[英]Multivariate time series forecasting with 3 months dataset
I have 3 months of data (each row corresponding to each day) generated and I want to perform a multivariate time series analysis for the same:我生成了 3 个月的数据(每一行对应于每一天),我想对其进行多变量时间序列分析:
the columns that are available are -可用的列是 -
Date Capacity_booked Total_Bookings Total_Searches %Variation
Each Date has 1 entry in the dataset and has 3 months of data and I want to fit a multivariate time series model to forecast other variables as well.每个日期在数据集中有 1 个条目,有 3 个月的数据,我想拟合一个多元时间序列 model 来预测其他变量。
So far, this was my attempt and I tried to achieve the same by reading articles.到目前为止,这是我的尝试,我试图通过阅读文章来达到同样的目的。
I did the same -我也这样做了-
df['Date'] = pd.to_datetime(Date , format = '%d/%m/%Y')

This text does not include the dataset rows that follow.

Lemma screened_join parts :
  Forall (fun p => without (Ascii.ascii_of_N 0) p = true /\ without bslash p = true) parts ->
  without (Ascii.ascii_of_N 0) (join "/" parts) = true /\ without bslash (join "/" parts) = true.
Proof.
  intros H. split; (apply join_forall; [done|]; eapply Forall_impl; [exact H|]; naive_solver).
Qed.

Lemma join_relative p ps : is_name p = true -> without SLASH p = true ->
  starts_with "/" (join "/" (p :: ps)) = false.
Proof.
  unfold is_name, without. intros Hn Hw. rewrite starts_with_char.
  destruct p as [|c p]; [done|]. cbn in Hw. apply andb_prop in Hw as [Hc _].
  apply negb_true_iff in Hc. destruct ps; [done|]. rewrite join_cons. by str_simpl.
Qed.

(** A root-relative path of names. *)
Definition confined (p : string) : Prop :=
  p <> ""
  /\ Forall (fun part => part <> "" /\ part <> "." /\ part <> "..") (split_on SLASH p)
  /\ without (Ascii.ascii_of_N 0) p = true /\ without bslash p = true
  /\ starts_with "/" p = false.

Lemma normalize_names input p : normalizeFileRelativePath input = Valid p ->
  split_on SLASH p = names (split_on SLASH (trim input))
  /\ ".." ∉ split_on SLASH (trim input) /\ confined p.
Proof.
  intros E. pose proof (normalize_spec input) as Hs. rewrite E in Hs.
  destruct Hs as ((H0 & H4 & _) & Hup & Hne & ->).
  pose proof (split_on_parts _ SLASH _ H0) as P0. pose proof (split_on_parts _ SLASH _ H4) as P4.
  pose proof (split_on_without SLASH (trim input)) as Ps.
  set (text := split_on SLASH (trim input)) in *. pose proof (names_all text) as Hall.
  assert (Hsplit : split_on SLASH (join "/" (names text)) = names text)
    by (apply split_join; [done|by apply names_Forall]).
  destruct (screened_join (names text)) as [J0 J4];
    [apply Forall_and; split; by apply names_Forall|].
  assert (Jr : starts_with "/" (join "/" (names text)) = false).
  { pose proof (names_Forall _ _ Ps) as Hw.
    destruct (names text); [done|]. inversion_clear Hall. inversion_clear Hw. by apply join_relative. }
  unfold confined. rewrite Hsplit. split_and!; try done.
  - destruct (names text) as [|n ns]; [done|]. inversion_clear Hall. intros Ej.
    destruct n; [done|]. by destruct ns.
  - apply Forall_forall. intros part Hin.
    rewrite Forall_forall in Hall. specialize (Hall _ Hin). unfold is_name in Hall. zbool.
    destruct part; [done|]. split_and!; [done| |].
    + by apply bool_decide_eq_false in H1.
    + intros Ex. rewrite Ex in Hin. by apply Hup, names_elem.
Qed.

(** C39: Whatever text a request names a file by, the path it is given is confined to the
    root: its parts are the entries the text names, in order, none of them empty, ["."] or
    [".."], without NUL or backslash; walking the text from any directory never leaves that
    directory on the way and ends where the path says; and the path is its own normal form
    unless it begins with a tilde or a drive or with white space around it.  A text is refused
    for the reason the code it is refused with says. *)
Theorem paths_confined (input : string) :
  match normalizeFileRelativePath input with
  | Valid p =>
      let text := split_on SLASH (trim input) in
      split_on SLASH p = names text /\ confined p
      /\ (forall root, resolve root text = root ++ split_on SLASH p)
      /\ (forall root k, root `prefix_of` resolve root (take k text))
      /\ (trim p = p -> starts_with "~" p = false -> drive_prefix p = false ->
           normalizeFileRelativePath p = Valid p)
  | Invalid code _ => refused code (trim input)
  end.
Proof.
  pose proof (normalize_spec input) as Hs.
  destruct (normalizeFileRelativePath input) as [p|code m] eqn:E; [|done].
  destruct (normalize_names input p E) as (Hsplit & Hup & Hc). cbn zeta.
  split_and!; [done|done| | |].
  - intros root. rewrite Hsplit. by apply resolve_names.
  - intros root k. rewrite resolve_names; [by apply prefix_app_r|].
    intros (i & Hi & _)%elem_of_take. by apply Hup, (list_elem_of_lookup_2 _ i).
  - intros Ht Htilde Hdrive. destruct Hc as (Hne & Hparts & H0 & H4 & Hr).
    pose proof (names_all (split_on SLASH (trim input))) as Hall. rewrite <- Hsplit in Hall.
    destruct Hs as (_ & _ & Hnn & Hp). rewrite <- Hsplit in Hnn, Hp.
    rewrite normalize_accepts; rewrite ?(names_idem (split_on SLASH p)) by done; try done.
    + by rewrite <- Hp.
    + rewrite Forall_forall in Hparts. intros Hin. by destruct (Hparts _ Hin) as (_ & _ & []).
Qed.

(** A path the check lets through need not be in normal form: the tilde is looked for before
    the ["."] in front of it is dropped, and white space before the parts are cut. *)
Lemma tilde_let_through :
  normalizeFileRelativePath "./~/keys" = Valid "~/keys"
  /\ normalizeFileRelativePath "~/keys"
     = Invalid "absolute_file_path" "File path must be root-relative"
  /\ normalizeFileRelativePath "./ notes" = Valid " notes"
  /\ normalizeFileRelativePath " notes" = Valid "notes".
Proof. by vm_compute. Qed.

(** ** Permissions *)

(** Permissions a session may hold: some of the three, with what they imply. *)
Definition permissions_ok (ps : list string) : Prop :=
  NoDup ps /\ ps ⊆ FILE_SESSION_PERMISSIONS /\ "stat" ∈ ps /\ ("range" ∈ ps -> "read" ∈ ps).

Lemma collect_permissions_spec requested acc ps : NoDup acc -> acc ⊆ FILE_SESSION_PERMISSIONS ->
  collect_permissions requested acc = Valid ps -> NoDup ps /\ ps ⊆ FILE_SESSION_PERMISSIONS.
Proof.
  revert acc. induction requested as [|p requested IH]; intros acc Hd Hs; cbn [collect_permissions];
    [by intros [= <-]|].
  case_bool_decide as Hp; [|done]. apply IH; case_bool_decide as Hin; try done.
  - apply NoDup_app. split_and!; [done| |by apply NoDup_singleton]. set_solver.
  - intros x [Hx|Hx]%elem_of_app; [by apply Hs|]. apply list_elem_of_singleton in Hx. by subst.
Qed.

Lemma NoDup_snoc {A} (l : list A) x : NoDup l -> x ∉ l -> NoDup (l ++ [x]).
Proof. intros Hl Hx. apply NoDup_app. split_and!; [done| |by apply NoDup_singleton]. set_solver. Qed.

Lemma permissions_sound requested ps :
  normalizeFileSessionPermissions requested = Valid ps -> permissions_ok ps.
Proof.
  unfold normalizeFileSessionPermissions.
  destruct (collect_permissions _ []) as [qs|] eqn:E; [|done].
  apply collect_permissions_spec in E as [Hd Hs]; [|by constructor|set_solver].
  cbn [mbind checked_mbind]. case_bool_decide as Hne; [done|]. intros [= <-].
  assert (Hany : "stat" ∈ qs \/ "read" ∈ qs \/ "range" ∈ qs).
  { destruct qs as [|q qs]; [done|]. assert (Hq : q ∈ FILE_SESSION_PERMISSIONS) by set_solver.
    unfold FILE_SESSION_PERMISSIONS in Hq. set_solver. }
  set (qs' := if bool_decide ("range" ∈ qs) && negb (bool_decide ("read" ∈ qs)) then qs ++ ["read"] else qs).
  assert (H' : NoDup qs' /\ qs' ⊆ FILE_SESSION_PERMISSIONS /\ ("range" ∈ qs' -> "read" ∈ qs')
               /\ ("stat" ∈ qs' \/ "read" ∈ qs' \/ "range" ∈ qs')).
  { subst qs'. unfold FILE_SESSION_PERMISSIONS in *. repeat case_bool_decide; cbn [negb andb];
      split_and!; try done; try set_solver; try (by apply NoDup_snoc). }
  destruct H' as (Hd' & Hs' & Hr & Hany'). unfold permissions_ok, FILE_SESSION_PERMISSIONS in *.
  repeat case_bool_decide; cbn [negb andb orb]; split_and!; try done; try set_solver;
    try (by apply NoDup_snoc).
Qed.

(** ** Digits *)

Lemma digit_N c : digit c = true -> (48 <= code c <= 57)%N.
Proof. unfold digit, within. intros [H1 H2]%andb_prop. apply N.leb_le in H1, H2. lia. Qed.

Lemma digits_without c s : digit c = false -> str_forall digit s = true -> without c s = true.
Proof.
  intros Hc. apply str_forall_impl. intros x Hx. apply negb_true_iff, Ascii.eqb_neq. congruence.
Qed.

Lemma all_digits_forall s : all_digits s = true -> str_forall digit s = true.
Proof. by intros [_ ?]%andb_prop. Qed.

Lemma span_digits_app ds r : str_forall digit ds = true ->
  match r with String c _ => digit c = false | EmptyString => True end ->
  span_digits (ds +:+ r) = (ds, r).
Proof.
  intros Hds Hr. induction ds as [|d ds IH].
  - rewrite str_app_nil_l. destruct r as [|c r]; [done|]. cbn. by rewrite Hr.
  - cbn in Hds. apply andb_prop in Hds as [Hd Hds]. str_simpl. cbn. by rewrite Hd, IH.
Qed.

Lemma span_digits_spec s :
  let '(ds, r) := span_digits s in
  s = ds +:+ r /\ str_forall digit ds = true
  /\ match r with String c _ => digit c = false | EmptyString => True end.
Proof.
  induction s as [|c s IH]; [done|]. cbn. destruct (digit c) eqn:Ec; [|by rewrite str_app_nil_l].
  destruct (span_digits s) as [ds r]. destruct IH as (-> & Hds & Hr). cbn. by rewrite Ec.
Qed.

Lemma decimal_nonneg acc s : 0 <= acc -> str_forall digit s = true -> 0 <= decimal acc s.
Proof.
  revert acc. induction s as [|c s IH]; intros acc Hacc Hs; [done|]. cbn in *.
  apply andb_prop in Hs as [Hc%digit_N Hs]. apply IH; [lia|done].
Qed.
(** Rows of a bud, newest first; rows of one moment as the table lists them. *)
Definition listAuthorizedFileSessionsForBud (viewer budId : string) (limit : option nat)
  : fjob (list (string * FileSessionRow)) :=
  query (fun w =>
    take (limit ?? 50%nat)
      (merge_sort newest_first
        (List.filter (fun x : string * FileSessionRow =>
                        bool_decide (fs_budId x.2 = budId) && owned_by viewer x.2)
           (map_to_list (fw_sessions w))))).

(** The update of [revokeAuthorizedFileSession]: the rows it returns. *)
Definition revoke_rows (viewer fileSessionId reason : string) (now : Z) (w : fworld) : fworld :=
  match find_session viewer fileSessionId w with
  | Some r =>
      note (Revoked fileSessionId)
        (set_fw_sessions (<[fileSessionId := set_revoked viewer reason now r]> (fw_sessions w)) w)
  | None => w
  end.

Definition revokeAuthorizedFileSession (viewer fileSessionId : string) (reason : option string)
  : fjob (option FileSessionRow) :=
  existing ← getAuthorizedFileSession viewer fileSessionId;
  match existing with
  | None => mret None
  | Some existing =>
      if match fs_revokedAt existing with Some _ => true | None => false end then mret (Some existing)
      else
        now ← ask fw_now;
        let reason := reason ?? "user_requested" in
        row ← stmt (fun w => inr (revoke_rows viewer fileSessionId reason now w))
                (fun w => set_revoked viewer reason now <$> find_session viewer fileSessionId w);
        event ← draw_ulid;
        db_stmt (audit "file.session_revoke" (fs_budId existing) viewer None None
          [("file_session_id", JStr fileSessionId);
           ("audit_correlation_id", JStr (fs_auditCorrelationId existing));
           ("reason", JStr reason)] event);;
        mret (Some (row ?? existing))
  end.

Definition getAuthorizedThreadForFileSession (viewer threadId budId : string) : fjob bool :=
  query (fun w =>
    match fw_threads w !! threadId with
    | Some t => bool_decide (th_budId t = budId) && bool_decide (th_createdByUserId t = Some viewer)
    | None => false
    end).

Definition effectiveFileSessionState (now : Z) (r : FileSessionRow) : FileSessionState :=
  match fs_revokedAt r with
  | Some _ => SessionRevoked
  | None => if fs_expiresAt r <=? now then SessionExpired else fs_state r
  end.

Definition filePermissionAllowedForSession (r : FileSessionRow) (permission : string) : bool :=
  bool_decide (permission ∈ fs_permissions r).

(** ** The routes *)

(** [serializeFileSession]. *)
Definition serializeFileSession (id : string) (r : FileSessionRow)
    (status : option DataPlaneCarrierSelection) (now : Z) : list (string * jsval) :=
  [("file_session_id", JStr id); ("bud_id", JStr (fs_budId r));
   ("thread_id", ostr_value (fs_threadId r)); ("operation_id", ostr_value (fs_operationId r));
   ("active_stream_id", ostr_value (fs_activeStreamId r));
   ("root", JObj [("key", JStr (fs_rootKey r))]);
   ("path", JObj [("raw_path", match field_lookup "raw_path" (fs_displayMetadata r) with
                               | JStr p => JStr p | _ => JNull end);
                  ("relative_path", JStr (fs_relativePath r))]);
   ("permissions", JArr (JStr <$> fs_permissions r));
   ("state", JStr (state_name (effectiveFileSessionState now r)));
   ("file_url", JStr (file_url ("/api/files/" +:+ id)));
   ("max_bytes", JNum (JFin (inject_Z (fs_maxBytes r))));
   ("content_identity", opt_record (fs_contentIdentity r));
   ("expires_at", JStr (toISOString (fs_expiresAt r)));
   ("revoked_at", match fs_revokedAt r with Some t => JStr (toISOString t) | None => JNull end);
   ("audit_correlation_id", JStr (fs_auditCorrelationId r));
   ("display_metadata", JObj (fs_displayMetadata r));
   ("transport", match status with
                 | Some s => JObj (serializeFileTransportStatus s) | None => JNull end);
   ("degraded", match status with
                | Some (Unavailable code message _ _ _ _) =>
                    JObj [("available", JBool false); ("code", JStr (unavailable_code code));
                          ("message", JStr message)]
                | _ => JNull end);
   ("created_at", JStr (toISOString (fs_createdAt r)));
   ("updated_at", JStr (toISOString (fs_updatedAt r)))].

Definition getAuthorizedBud (viewer budId : string) : fjob bool :=
  query (fun w =>
    match fw_buds w !! budId with
    | Some b => bool_decide (bd_createdByUserId b = Some viewer)
    | None => false
    end).

(** [z.string().min(1)] of a path parameter; zod throws. *)
Definition required_param (s : string) : fjob unit :=
  if str_truthy s then mret tt else Raise (OtherError "ZodError").

Definition bud_not_found : reply := Refusal 404 "bud_not_found" "".
Definition session_not_found : reply := Refusal 404 "file_session_not_found" "".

data = df.drop(['Date'], axis=1)
data.index = df.Date
from statsmodels.tsa.vector_ar.vecm import coint_johansen
johan_test_temp = data
coint_johansen(johan_test_temp,-1,1).eig
#creating the train and validation set
train = data[:int(0.8*(len(data)))]
valid = data[int(0.8*(len(data))):]
freq=train.index.inferred_freq
from statsmodels.tsa.vector_ar.var_model import VAR
model = VAR(endog=train,freq=train.index.inferred_freq)
model_fit = model.fit()
# make prediction on validation
prediction = model_fit.forecast(model_fit.data, steps=len(valid))
cols = data.columns
pred = pd.DataFrame(index=range(0,len(prediction)),columns=[cols])
for j in range(0,4):
for i in range(0, len(prediction)):
pred.iloc[i][j] = prediction[i][j]
I have a validation set and prediction set.我有一个验证集和预测集。 However the predictions are way worse than expected.
然而,预测比预期的要糟糕得多。
The plots of the dataset are - 1. % Variation数据集的图是 - 1. % Variation
The output that I am receiving are -我收到的 output 是 -
Prediction dataframe -预测 dataframe -
Validation Dataframe -验证 Dataframe -
As you can see that predictions are way off what is expected.如您所见,预测与预期相差甚远。 Can anyone advise a way to improve the accuracy.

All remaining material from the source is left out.